### SOURCE DATA
——
(** X5.  A frame that is reported as a click under one configuration makes
    [detectMouthClick] throw under a configuration that differs by a
    rejected click widening (zero, negative or not finite): the rate
    limiter has recorded the click as before, but no automation call is
    made and the click counter stays. *)
Theorem rejected_widening_loses_the_click (st st1 : State) (env : Env)
    (timeData freqData : list R) (p : DetectionParameters)
    (r : DetectionResult) :
  wideningRejected p ->
  sensitivity p = sensitivity (params st) ->
  frequencySkew p = frequencySkew (params st) ->
  detectMouthClick st env timeData freqData = Some (Returned (r, st1)) ->
  isClick r = true ->
  exists st2,
    detectMouthClick (withParams st p) env timeData freqData
    = Some (Thrown st2)
    /\ limiter st2 = limiter st1
    /\ lastClickTime (limiter st2) = now env
    /\ gainTimeline st2 = gainTimeline st
    /\ clickCount st2 = clickCount st.
Proof.
  intros Hrej Hs Hk H Hclick.
  destruct (detectMouthClick_inside _ _ _ _ _ _ H Hclick) as [Hen Hfit].
  destruct (detectMouthClick_returned _ _ _ _ _ _ Hen H)
    as (s & skew & ratio0 & threshold0 & Es & Hpos & Ek & _).
  destruct (detectMouthClick_enabled st env timeData freqData s skew Hen Hfit
              Es Hpos Ek)
    as (ratio & threshold & Er & Et & _ & _ & E).
  destruct (detectMouthClick_enabled (withParams st p) env timeData freqData
              s skew Hen Hfit
              (eq_trans Hs Es) Hpos (eq_trans Hk Ek))
    as (ratio' & threshold' & Er' & Et' & _ & _ & E').
  cbv zeta in Er, Et, E, Er', Et', E'.
  cbn [loudnessState analyser withParams] in Er', Et', E'.
  rewrite Er in Er'. injection Er' as <-.
  rewrite Et in Et'. injection Et' as <-.
  rewrite E'. rewrite E in H. clear E E'.
  revert H.
  generalize (updateDynamicLoudness (loudnessState st) (map Fin timeData)).
  intros tracked.
  generalize (analyseFrame (analyser st) (fst tracked) ratio threshold
                timeData freqData).
  intros analysed.
  change (withAnalyser (withLoudnessState (withParams st p) (snd tracked))
            (snd analysed))
    with (withParams
            (withAnalyser (withLoudnessState st (snd tracked))
               (snd analysed)) p).
  rewrite shouldProcessClick_withParams
    by (cbn [params withAnalyser withLoudnessState]; exact Hs).
  cbn [fst snd].
  pose proof (shouldProcessClick_cases
                (withAnalyser (withLoudnessState st (snd tracked))
                   (snd analysed)) (now env)
                (isClickDetectedOf s skew (fst analysed))
                (Fin (adjustedConfidenceOf s skew (fst analysed)))) as Hcases.
  pose proof (shouldProcessClick_frame
                (withAnalyser (withLoudnessState st (snd tracked))
                   (snd analysed)) (now env)
                (isClickDetectedOf s skew (fst analysed))
                (Fin (adjustedConfidenceOf s skew (fst analysed)))) as Hf.
  cbv zeta in Hcases, Hf.
  destruct (shouldProcessClick _ (now env) _ _) as [ok st3].
  cbn [fst snd] in Hcases, Hf |- *.
  destruct ok.
  - destruct Hcases as [[Hno _] | (_ & E3 & _)]; [discriminate |].
    destruct Hf as (_ & Hg & Hc & _).
    cbn [gainTimeline clickCount withAnalyser withLoudnessState] in Hg, Hc.
    pose proof (handleMouthClickDetected_frame st3 (audioTime env)
                  (Fin (adjustedConfidenceOf s skew (fst analysed)))
                  (gainFault env) (fallbackFault env)) as Hr.
    cbv zeta in Hr.
    destruct (handleMouthClickDetected st3 _ _ _ _) as [st4 | st4];
      [| discriminate].
    cbn [stateAfter] in Hr. destruct Hr as (_ & Hl & _).
    intros H. injection H as _ <-.
    rewrite (handleMouthClickDetected_rejected (withParams st3 p))
      by exact Hrej.
    exists (withParams st3 p).
    split; [reflexivity |].
    cbn [limiter gainTimeline clickCount withParams].
    split; [symmetry; exact Hl |].
    split; [rewrite E3; reflexivity |].
    split; assumption.
  - intros H. injection H as Hres _. rewrite <- Hres in Hclick.
    discriminate.
Qed.
Lemma discovery_skips_unresolved_witness :
  Climate._setup_entities Sample.uid Sample.zone_hass ["known"; "lost"]
  = Climate._setup_entities Sample.uid Sample.zone_hass (["known"] ++ [])
  ∧ Climate.async_discover_sensor Sample.uid Sample.zone_hass
      ["known"; "lost"]
    = [Climate.async_add_entities
         (Climate._setup_entities Sample.uid Sample.zone_hass
            ["known"; "lost"])]
  ∧ Light._setup_entities Sample.uid Sample.light_hass ["lost"; "known"]
    = Light._setup_entities Sample.uid Sample.light_hass ([] ++ ["known"]).
Proof.
  destruct discovery_skips_unresolved as [Hc Hl].
  split; [| split].
  - apply (proj1 (proj2 (proj2
             (Hc Sample.uid Sample.zone_hass ["known"; "lost"])))
             ["known"] "lost" []); reflexivity.
  - apply (proj1 (proj2 (proj2 (proj2
             (Hc Sample.uid Sample.zone_hass ["known"; "lost"]))))).
    discriminate.
  - apply (proj1 (proj2 (proj2
             (Hl Sample.uid Sample.light_hass ["lost"; "known"])))
             [] "lost" ["known"]); reflexivity.
Defined.

(** X13: discovering two sequences of ids one after the other builds the
    same climate entities, in the same order, as discovering their
    concatenation; in particular an id that occurs twice gives two
    entities. *)
Theorem climate_setup_entities_app unique_id hass ids ids' :
  Climate._setup_entities unique_id hass (ids ++ ids')
  = Climate._setup_entities unique_id hass ids
      ++ Climate._setup_entities unique_id hass ids'.
Proof. rewrite !climate_setup_entities_omap. apply omap_app. Qed.

(** X14: every light entity that [_setup_entities] returns wraps a device
    that the manager resolved from one of the given ids, and every id that
    the manager resolves has its entity in the result. *)
Theorem light_setup_entities_elem unique_id hass dev_ids entity :
  entity ∈ Light._setup_entities unique_id hass dev_ids
  ↔ ∃ dev_id device,
      dev_id ∈ dev_ids
      ∧ Light.CONF_MANAGER hass dev_id = Some device
      ∧ entity = Light.__init__ unique_id device.
Proof.
  rewrite light_setup_entities_omap, list_elem_of_omap. split.
  - intros (dev_id & Hin & Hsome).
    destruct (Light.CONF_MANAGER hass dev_id) as [device |] eqn:E; [| done].
    injection Hsome as <-. eauto.
  - intros (dev_id & device & Hin & E & ->).
    exists dev_id. by rewrite E.
Qed.

(** X15: a non-empty sequence of ids of which the manager resolves none
    still leads to one [async_add_entities] call, with an empty batch. *)
Theorem climate_discover_all_unresolved unique_id hass dev_ids :
  dev_ids ≠ [] →
  (∀ dev_id, dev_id ∈ dev_ids → Climate.CONF_MANAGER hass dev_id = None) →
  Climate.async_discover_sensor unique_id hass dev_ids
  = [Climate.async_add_entities []].
Proof.
  intros Hne Hnone. unfold Climate.async_discover_sensor.
  rewrite climate_setup_entities_omap.
  assert (omap (λ dev_id, Climate.__init__ unique_id
                            <$> Climate.CONF_MANAGER hass dev_id) dev_ids
          = []) as ->.
  { clear Hne. induction dev_ids as [| dev_id rest IH]; [done |].
    cbn. rewrite Hnone by constructor. cbn.
    apply IH. intros i Hi. apply Hnone. by constructor. }
  by destruct dev_ids.
Qed.

Lemma climate_discover_all_unresolved_witness :
  Climate.async_discover_sensor Sample.uid Sample.zone_hass ["lost"; "gone"]
  = [Climate.async_add_entities []].
Proof.
  apply climate_discover_all_unresolved; [discriminate |].
  intros dev_id Hin.
  rewrite !elem_of_cons, elem_of_nil in Hin.
  destruct Hin as [-> | [-> | []]]; reflexivity.
Defined.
——
### THE TASK
Tally the lines in this data that hold the word "withLoudnessState" and state only the count.

### TASK RESPONSE
6